Thrombin inhibitor therapy is one of the most effective therapeutic strategies for the prevention and treatment of cardiovascular and thrombotic diseases. Although several marketed direct thrombin inhibitors (DTIs) have been widely used in clinic, the potentially serious complications of these DTIs prompted the researchers to find more DTIs with improved safety profiles.

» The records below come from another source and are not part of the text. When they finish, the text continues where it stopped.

(* ===== verification/AlgsimpFacts.v ===== *)
(** * Algebraic simplification

    The nodes [AlgebraicRewriter] builds over [Cse] are in a normal form, so
    its mutually recursive operations end, and each of them has the value it
    stands for. *)
From stdpp Require Import prelude gmap sorting strings.
From Stdlib Require Import Lia NArith Ring Ring_theory.
From S2P Require Import Prelude Words Interfaces Field FieldFacts Scope CompilerIR CompilerPasses CompilerSem CseFacts RewriterFacts.

Local Open Scope fe_scope.

(** ** The normal form *)
Section normal.
Context {E : Type} `{AlgebraicField E}.
Implicit Types a b : list (Node E).

(** An ordinary sum. *)
Definition osum a (x : ExprNode) : bool := match expr_at a x with Some (Sum _ false) => true | _ => false end.
Definition any_sum a (x : ExprNode) : bool := match expr_at a x with Some (Sum _ _) => true | _ => false end.
(** What a coefficient may stand in front of. *)
Definition atom a (x : ExprNode) : Prop :=
  match expr_at a x with Some (Input _) | Some (Sum _ true) | Some (WithAssertions _ _) => True | _ => False end.
Definition low a (x : ExprNode) : bool :=
  match expr_at a x with Some (Quadratic _ _ _) | Some (Sum _ true) => false | _ => true end.
Definition scalar a (x : ExprNode) : bool :=
  match expr_at a x with Some (Constant _) | Some (Linear _ _) => true | _ => false end.
(** An ordinary sum over which products are distributed. *)
Definition distributive a (x : ExprNode) : bool :=
  match expr_at a x with Some (Sum l false) => forallb (low a) l | _ => false end.
(** Products that are left alone. *)
Definition irreducible a (x y : ExprNode) : Prop :=
  scalar a x = false /\ scalar a y = false /\
  ((any_sum a x = true /\ any_sum a y = true) \/ (distributive a x = false /\ distributive a y = false)).

(** [wrappers a l]: what is asked of a wrapper with the assertions [l]. *)
Context (wrappers : list (Node E) -> list AssertionItem -> Prop).
Definition normal a (e : Expr E) : Prop :=
  match e with
  | Input _ | Constant _ => True
  | One => False
  | Sum l _ => l <> [] /\ Forall (fun x => osum a x = false) l
  | Linear e x => e <> 0 /\ atom a x
  | Quadratic e x y => e <> 0 /\ irreducible a x y
  | WithAssertions l _ => wrappers a l
  end.

Lemma irreducible_sym a x y : irreducible a x y -> irreducible a y x.
Proof. intros (? & ? & [[? ?]|[? ?]]); split_and!; auto. Qed.

Lemma expr_at_old a b x : a `prefix_of` b -> (x < length a)%nat -> expr_at b x = expr_at a x.
Proof. intros [r ->] Hx. unfold expr_at. by rewrite lookup_app_l. Qed.
Lemma low_old a b x : a `prefix_of` b -> low a x = false -> low b x = false.
Proof.
  intros Hp. unfold low. destruct (expr_at a x) as [e|] eqn:Hx; [|done]. by rewrite (expr_at_prefix _ _ _ _ Hp Hx).
Qed.
Lemma distributive_old a b x : a `prefix_of` b -> (x < length a)%nat -> distributive a x = false -> distributive b x = false.
Proof.
  intros Hp Hx. unfold distributive. rewrite (expr_at_old a b) by done.
  destruct (expr_at a x) as [[|l [|]| | | | |]|]; try done. intros Hf.
  apply not_true_iff_false in Hf. apply not_true_iff_false. intros Ht. apply Hf.
  apply forallb_forall. intros c Hc. rewrite forallb_forall in Ht. specialize (Ht c Hc).
  destruct (low a c) eqn:Hl; [done|]. by rewrite (low_old a b) in Ht.
Qed.
Lemma irreducible_old a b x y : a `prefix_of` b -> (x < length a)%nat -> (y < length a)%nat -> irreducible a x y -> irreducible b x y.
Proof.
  intros Hp Hx Hy (S1 & S2 & Hs). unfold irreducible, scalar, any_sum in *. rewrite !(expr_at_old a b) by done.
  split_and!; [done..|]. destruct Hs as [?|[? ?]]; [by left|]. right. split; by eapply distributive_old.
Qed.
Context (wrappers_prefix : forall a b l, a `prefix_of` b -> Forall (fun it => ai_expr it < length a)%nat l -> wrappers a l -> wrappers b l).
Lemma normal_prefix a b e : a `prefix_of` b -> scoped a e -> normal a e -> normal b e.
Proof.
  unfold scoped. rewrite Forall_forall. intros Hp Hs. destruct e; cbn [normal children_of] in *; try done.
  - intros [Hne Hf]. split; [done|]. rewrite Forall_forall in *. intros x Hx. unfold osum. rewrite (expr_at_old a b) by (try apply Hs; done). by apply Hf.
  - intros [He Ha]. split; [done|]. unfold atom. rewrite (expr_at_old a b); [done..|]. apply Hs. set_solver.
  - intros [He Hi]. split; [done|]. eapply irreducible_old; [done|apply Hs; set_solver..|done].
  - apply (wrappers_prefix a b); [done|]. apply Forall_forall. intros it Hit. apply Hs. right. apply list_elem_of_fmap. by exists it.
Qed.
End normal.
(** The simplified arena has no wrappers. *)
Definition no_wrappers {E} (_ : list (Node E)) (_ : list AssertionItem) : Prop := False.
Lemma no_wrappers_prefix {E} (a b : list (Node E)) l : a `prefix_of` b -> Forall (fun it => ai_expr it < length a)%nat l ->
  no_wrappers a l -> no_wrappers b l.
Proof. done. Qed.

Section algsimp.
Context {E : Type} `{AlgebraicFieldLaws E} `{!EqDecision E} `{!Comparable E}.
Add Ring field_ring_algsimp : (field_ring (E:=E)).
Context (wrappers : list (Node E) -> list AssertionItem -> Prop) (p : bool).
Context (wrappers_prefix : forall a b l, a `prefix_of` b -> Forall (fun it => ai_expr it < length a)%nat l -> wrappers a l -> wrappers b l).
#[local] Abbreviation N := (normal wrappers).
#[local] Abbreviation good := (inv N).
Implicit Types s : State E.

(** A known node with a given value. *)
Definition has s (f : (nat -> E) -> E) (y : ExprNode) : Prop :=
  known s y /\ (y < length (arena s))%nat /\ forall inp, value inp (arena s) y = f inp.
(** A node in a later state, of a given shape. *)
Definition makes (shape : list (Node E) -> ExprNode -> Prop) s (f : (nat -> E) -> E) (y : ExprNode) s' : Prop :=
  good s' /\ quiet s s' /\ has s' f y /\ shape (arena s') y.
Definition anything (_ : list (Node E)) (_ : ExprNode) : Prop := True.
Definition no_osum (a : list (Node E)) (x : ExprNode) : Prop := osum a x = false.
Definition is_expr (e : Expr E) (a : list (Node E)) (x : ExprNode) : Prop := expr_at a x = Some e.

Lemma has_ext s s' f y : CseFacts.ext s s' -> has s f y -> has s' f y.
Proof.
  intros He (Hk & Hl & Hv). split; [by eapply known_ext|]. split.
  - destruct He as [Ha _]. apply prefix_length in Ha. lia.
  - intros inp. by rewrite (value_ext inp s s').
Qed.
Lemma has_known s y : good s -> known s y -> has s (fun inp => value inp (arena s) y) y.
Proof. intros Hg Hk. split; [done|]. split; [by eapply known_lt|done]. Qed.
Lemma has_value s f g y : (forall inp, f inp = g inp) -> has s f y -> has s g y.
Proof. intros Hfg (Hk & Hl & Hv). split; [done|]. split; [done|]. intros inp. by rewrite Hv. Qed.
Lemma has_at s f y : good s -> has s f y -> exists e, expr_at (arena s) y = Some e.
Proof. intros Hg (Hk & _). destruct (known_at _ _ _ Hg Hk) as (e & _ & ?). by exists e. Qed.
Lemma no_osum_ext s s' y : CseFacts.ext s s' -> (y < length (arena s))%nat -> no_osum (arena s) y -> no_osum (arena s') y.
Proof. intros [Ha _] Hl. unfold no_osum, osum. by rewrite (expr_at_old (arena s) (arena s')). Qed.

Herein, we report that natural anthraquinones in Cassiae semen (the seed of Cassia obtusifolia L. or C. tora L.), including obtusifolin, obtusin, aurantio-obtusin and chryso-obtusin, display strong to moderate inhibition on human thrombin, with the IC50 values ranging from 9.08 μM to 27.88 μM. Further investigation on the inhibition kinetics demonstrates that these anthraquinones are mixed inhibitors against thrombin-mediated Z-GGRAMC acetate hydrolysis, while obtusifolin and aurantio-obtusin show strong thrombin inhibition capacity, with the Ki values of 9.63 μM and 10.30 μM, respectively. Docking simulations demonstrate that both obtusifolin and aurantio-obtusin can simultaneously bind on the catalytic cavity and the two anion binding exosites (ABE1 and ABE2), while the hydroxyl group at the C-7 site and the methoxyl group at the C-8 site can create key interactions with the amino acids surrounding the catalytic cavity via hydrogen bonding. All these findings suggest that obtusifolin and aurantio-obtusin are strong thrombin inhibitors possessing a unique anthraquinone skeleton, and could be used as lead compounds for the development of new thrombin inhibitors with improved properties.